West Nova News and the other news sites in the network have little advertising and no subscription fees. The Columbia Journalism Review linked funding for sites in the network to “the dark-money ATM of the conservative movement" and "a Catholic political advocacy group that launched a $9.7 million campaign in swing states against the Democratic presidential candidate Joe Biden." . . .

But donations aren't the only way that the Metric Media network funds its work. And this is where Ian Prior enters the story. 

An investigation last year by the New York Times found that Metric Media sites operate on a "pay-to-play" system. In 2020, a freelance journalist was paid $22 to write an "article calling out Sara Gideon, a Democrat running for a hotly contested U.S. Senate seat in Maine, as a hypocrite." After the story was published in the Maine Business Daily, which is part of the Metric Media network, the freelancer received an email saying the "client" who ordered the article had requested she add "more detail." 

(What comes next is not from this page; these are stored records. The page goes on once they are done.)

(* ===== verification/Pattern.v ===== *)
(** * Shell patterns

    Models [lib/sh/src/pattern.rs]: the iterative [fnmatch] with backtracking
    to the last star, bracket expressions, escapes, and pathname expansion.
    Text is the list of its characters. *)

From Stdlib Require Import Strings.String.
From stdpp Require Import sorting.
From S2P Require Import Prelude Text.
Import Datatypes.

Section Pattern.

(** The Unicode tables behind [char]'s classification methods. *)
Context (is_alphabetic is_alphanumeric is_uppercase is_lowercase : Z → bool).

Definition class_match (class : list Z) (c : Z) : bool :=
  if str_eqb class (txt "alpha") then is_alphabetic c
  else if str_eqb class (txt "digit") then is_ascii_digit c
  else if str_eqb class (txt "alnum") then is_alphanumeric c
  else if str_eqb class (txt "upper") then is_uppercase c
  else if str_eqb class (txt "lower") then is_lowercase c
  else if str_eqb class (txt "space") then is_whitespace c
  else if str_eqb class (txt "blank") then (c =? 32) || (c =? 9)
  else if str_eqb class (txt "punct") then is_ascii_punctuation c
  else if str_eqb class (txt "xdigit") then is_ascii_hexdigit c
  else if str_eqb class (txt "cntrl") then is_control c
  else if str_eqb class (txt "print") then negb (is_control c)
  else if str_eqb class (txt "graph") then negb (is_control c) && negb (c =? 32)
  else false.

(** [* ? [ ] \ - : ! ^ . /] *)
Definition STAR : Z := 42.
Definition QUESTION : Z := 63.
Definition LBRACKET : Z := 91.
Definition RBRACKET : Z := 93.
Definition BACKSLASH : Z := 92.
Definition DASH : Z := 45.
Definition COLON : Z := 58.
Definition BANG : Z := 33.
Definition CARET : Z := 94.
Definition DOT : Z := 46.
Definition SLASH : Z := 47.

Definition is_at (p : list Z) (i : nat) (c : Z) : bool :=
  match p !! i with Some x => x =? c | None => false end.

(** The first [j] in [from .. from + n) with [:] at [j] and a closing bracket after it. *)
Fixpoint find_class_end (p : list Z) (from n : nat) : option nat :=
  match n with
  | O => None
  | S n' =>
      if is_at p from COLON && is_at p (S from) RBRACKET then Some from
      else find_class_end p (S from) n'
  end.

(** The loop of [bracket]; every turn moves [i] forward, so [length p] turns
    reach the end of the pattern. *)
Fixpoint bracket_loop (fuel : nat) (p : list Z) (c : Z) (negate : bool) (i : nat) (hit first : bool)
  : option (bool * nat) :=
  match fuel with
  | O => None
  | S fuel' =>
      ch ← p !! i;
      if (ch =? RBRACKET) && negb first then Some (xorb hit negate, S i)
      else if (ch =? LBRACKET) && is_at p (S i) COLON then
        end_ ← find_class_end p (i + 2) (length p - 1 - (i + 2));
        bracket_loop fuel' p c negate (end_ + 2)
          (if class_match (take (end_ - (i + 2)) (drop (i + 2) p)) c then true else hit) false
      else
        let i := if ch =? BACKSLASH then S i else i in
        lo ← p !! i;
        if is_at p (S i) DASH && match p !! S (S i) with Some x => negb (x =? RBRACKET) | None => false end then
          hi ← p !! S (S i);
          bracket_loop fuel' p c negate (i + 3) (if (lo <=? c) && (c <=? hi) then true else hit) false
        else bracket_loop fuel' p c negate (S i) (if c =? lo then true else hit) false
  end.

Definition bracket (p : list Z) (pi : nat) (c : Z) : option (bool * nat) :=
  let negate := is_at p (S pi) BANG || is_at p (S pi) CARET in
  bracket_loop (S (length p)) p c negate (if negate then S (S pi) else S pi) false true.

(** One pattern element (not a star) at [pi] against [t[ti]]: the positions
    after it when it matches. *)
Definition match_one (p t : list Z) (pi ti : nat) (ch : Z) : option (nat * nat) :=
  c ← t !! ti;
  if ch =? QUESTION then Some (S pi, S ti)
  else if ch =? LBRACKET then
    match bracket p pi c with
    | Some (ok, next) => if ok : bool then Some (next, S ti) else None
    | None => if c =? LBRACKET then Some (S pi, S ti) else None
    end
  else if ch =? BACKSLASH then
    if is_at p (S pi) c then Some (S (S pi), S ti) else None
  else if ch =? c then Some (S pi, S ti) else None.

Fixpoint skip_stars (n : nat) (p : list Z) (pi : nat) : nat :=
  match n with
  | O => pi
  | S n' => if is_at p pi STAR then skip_stars n' p (S pi) else pi
  end.
(* ===== verification/BuddyInv.v ===== *)
(** * Buddy allocator: the invariant and the list operations

    [core H F b] is the invariant of the allocator while the frames [H] are in
    transit (unlinked from every list and not yet handed out or released):
    outside [H] every state byte describes a partition of the frames into
    naturally aligned blocks, free buddies are always coalesced, the free
    lists hold exactly the heads of the free blocks, and [F] is the set of
    frames inside free blocks. *)

From S2P Require Import Prelude BuddyModel BuddyList.
Import Buddy.

(** A byte that heads a block of order [o]. *)
Definition is_tag (v : Z) (o : nat) : Prop :=
  (o ≤ MAX_ORDER)%nat ∧ (v = free_tag o ∨ v = used_tag o).

Record shape (H : gset Z) (b : t) : Prop := {
  sh_frames : 0 ≤ frames b < 2 ^ 63;
  sh_dom i : is_Some (state b !! i) ↔ 0 ≤ i < frames b;
  sh_vals i v : state b !! i = Some v → i ∉ H →
    v = ST_NONE ∨ v = ST_RESERVED ∨ ∃ o, is_tag v o;
  sh_block i v o : i ∉ H → state b !! i = Some v → is_tag v o →
    aligned i o ∧ i + block o ≤ frames b ∧
    ∀ j, i < j < i + block o → j ∉ H ∧ state b !! j = Some ST_NONE;
  sh_none j : j ∉ H → state b !! j = Some ST_NONE →
    ∃ i v o, i ∉ H ∧ state b !! i = Some v ∧ is_tag v o ∧ i < j < i + block o;
  sh_coal i o : (o < MAX_ORDER)%nat → i ∉ H → Z.lxor i (block o) ∉ H →
    state b !! i = Some (free_tag o) →
    state b !! Z.lxor i (block o) ≠ Some (free_tag o);
}.

Record lists (H : gset Z) (b : t) (fl : nat → list Z) : Prop := {
  li_heads : length (heads b) = S MAX_ORDER;
  li_counts : length (counts b) = S MAX_ORDER;
  li_list o : (o ≤ MAX_ORDER)%nat →
    ∃ h, heads b !! o = Some h ∧ dlist (mem b) h (fl o);
  li_nodup o : (o ≤ MAX_ORDER)%nat → NoDup (fl o);
  li_elem o i : (o ≤ MAX_ORDER)%nat →
    i ∈ fl o ↔ i ∉ H ∧ state b !! i = Some (free_tag o);
  li_count o : (o ≤ MAX_ORDER)%nat →
    counts b !! o = Some (Z.of_nat (length (fl o)));
}.

(** Frame [j] lies in a free block. *)
Definition free_in (H : gset Z) (b : t) (j : Z) : Prop :=
  ∃ i o, (o ≤ MAX_ORDER)%nat ∧ i ∉ H ∧ state b !! i = Some (free_tag o) ∧
    i ≤ j < i + block o.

The client was Ian Prior, who also ordered articles promoting Senator Lindsey Graham (R-SC) and Senator Roy Blunt (R-MO). Prior, a longtime Republican operative, previously worked for the Senate Leadership Fund, a Republican PAC which spent millions on ads to defeat Gideon. 

In this way, Prior and other clients can use the network to launder partisan attacks as "news." Quotes from sites in the Metric Media network can then be used in political mailers or in television ads with the authority of a neutral source. In some cases, the publications themselves are delivered "unsolicited, to doorsteps." The clients pay Metric Media thousands to produce "news" that meets their specifications.